- Activity: Each entry should appear in the answer exactly as written.
-------- Extracted material
Definition updateMenuItemRow (menuItem : MenuItemUpdate.t) (row : MenuItemData.t)
  : MenuItemData.t :=
  MenuItemData.mk (MenuItemData.id row)
    (match MenuItemUpdate.name menuItem with
     | Some name => name | None => MenuItemData.name row end)
    (match MenuItemUpdate.imageUrl menuItem with
     | Some imageUrl => imageUrl | None => MenuItemData.imageUrl row end)
    (match MenuItemUpdate.sellingPrice menuItem with
     | Some sellingPrice => sellingPrice | None => MenuItemData.sellingPrice row end)
    (match MenuItemUpdate.targetMargin menuItem with
     | Some targetMargin => targetMargin | None => MenuItemData.targetMargin row end)
    (MenuItemData.recipe row).

Definition samePair (r r' : RecipeRow.t) : bool :=
  String.eqb (RecipeRow.menuItemId r) (RecipeRow.menuItemId r')
  && String.eqb (RecipeRow.ingredientId r) (RecipeRow.ingredientId r').

Fixpoint distinctPairs (rows : list RecipeRow.t) : bool :=
  match rows with
  | [] => true
  | r :: rest => negb (existsb (samePair r) rest) && distinctPairs rest
  end.

(** The constraints of [recipes] on an insertion: the menu item and the
    ingredient of every row exist ([REFERENCES]), and no two rows, new or
    old, have the same menu item and ingredient ([UNIQUE]). *)
Definition acceptsRecipes (db : Snapshot.t) (rows : list RecipeRow.t) : bool :=
  forallb (fun r =>
             existsb (fun m => String.eqb (MenuItemData.id m) (RecipeRow.menuItemId r))
                     (Snapshot.menuItemsData db)
             && existsb (hasId (RecipeRow.ingredientId r)) (Snapshot.allIngredients db)
             && negb (existsb (samePair r) (Snapshot.recipes db)))
          rows
  && distinctPairs rows.

Definition withMenuItemsData (db : Snapshot.t) (l : list MenuItemData.t) : Snapshot.t :=
  Snapshot.mk (Snapshot.outlets db) (Snapshot.allIngredients db) l
    (Snapshot.recipes db) (Snapshot.allSalesHistory db)
    (Snapshot.allOperationalCosts db) (Snapshot.allWasteHistory db)
    (Snapshot.allPendingOrders db) (Snapshot.activeCampaign db).

Definition withRecipes (db : Snapshot.t) (l : list RecipeRow.t) : Snapshot.t :=
  Snapshot.mk (Snapshot.outlets db) (Snapshot.allIngredients db)
    (Snapshot.menuItemsData db) l (Snapshot.allSalesHistory db)
    (Snapshot.allOperationalCosts db) (Snapshot.allWasteHistory db)
    (Snapshot.allPendingOrders db) (Snapshot.activeCampaign db).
----------------
- Written response:
Definition updateMenuItemRow (menuItem : MenuItemUpdate.t) (row : MenuItemData.t)
  : MenuItemData.t :=
  MenuItemData.mk (MenuItemData.id row)
    (match MenuItemUpdate.name menuItem with
     | Some name => name | None => MenuItemData.name row end)
    (match MenuItemUpdate.imageUrl menuItem with
     | Some imageUrl => imageUrl | None => MenuItemData.imageUrl row end)
    (match MenuItemUpdate.sellingPrice menuItem with
     | Some sellingPrice => sellingPrice | None => MenuItemData.sellingPrice row end)
    (match MenuItemUpdate.targetMargin menuItem with
     | Some targetMargin => targetMargin | None => MenuItemData.targetMargin row end)
    (MenuItemData.recipe row).

Definition samePair (r r' : RecipeRow.t) : bool :=
  String.eqb (RecipeRow.menuItemId r) (RecipeRow.menuItemId r')
  && String.eqb (RecipeRow.ingredientId r) (RecipeRow.ingredientId r').

Fixpoint distinctPairs (rows : list RecipeRow.t) : bool :=
  match rows with
  | [] => true
  | r :: rest => negb (existsb (samePair r) rest) && distinctPairs rest
  end.

(** The constraints of [recipes] on an insertion: the menu item and the
    ingredient of every row exist ([REFERENCES]), and no two rows, new or
    old, have the same menu item and ingredient ([UNIQUE]). *)
Definition acceptsRecipes (db : Snapshot.t) (rows : list RecipeRow.t) : bool :=
  forallb (fun r =>
             existsb (fun m => String.eqb (MenuItemData.id m) (RecipeRow.menuItemId r))
                     (Snapshot.menuItemsData db)
             && existsb (hasId (RecipeRow.ingredientId r)) (Snapshot.allIngredients db)
             && negb (existsb (samePair r) (Snapshot.recipes db)))
          rows
  && distinctPairs rows.

Definition withMenuItemsData (db : Snapshot.t) (l : list MenuItemData.t) : Snapshot.t :=
  Snapshot.mk (Snapshot.outlets db) (Snapshot.allIngredients db) l
    (Snapshot.recipes db) (Snapshot.allSalesHistory db)
    (Snapshot.allOperationalCosts db) (Snapshot.allWasteHistory db)
    (Snapshot.allPendingOrders db) (Snapshot.activeCampaign db).

Definition withRecipes (db : Snapshot.t) (l : list RecipeRow.t) : Snapshot.t :=
  Snapshot.mk (Snapshot.outlets db) (Snapshot.allIngredients db)
    (Snapshot.menuItemsData db) l (Snapshot.allSalesHistory db)
    (Snapshot.allOperationalCosts db) (Snapshot.allWasteHistory db)
    (Snapshot.allPendingOrders db) (Snapshot.activeCampaign db).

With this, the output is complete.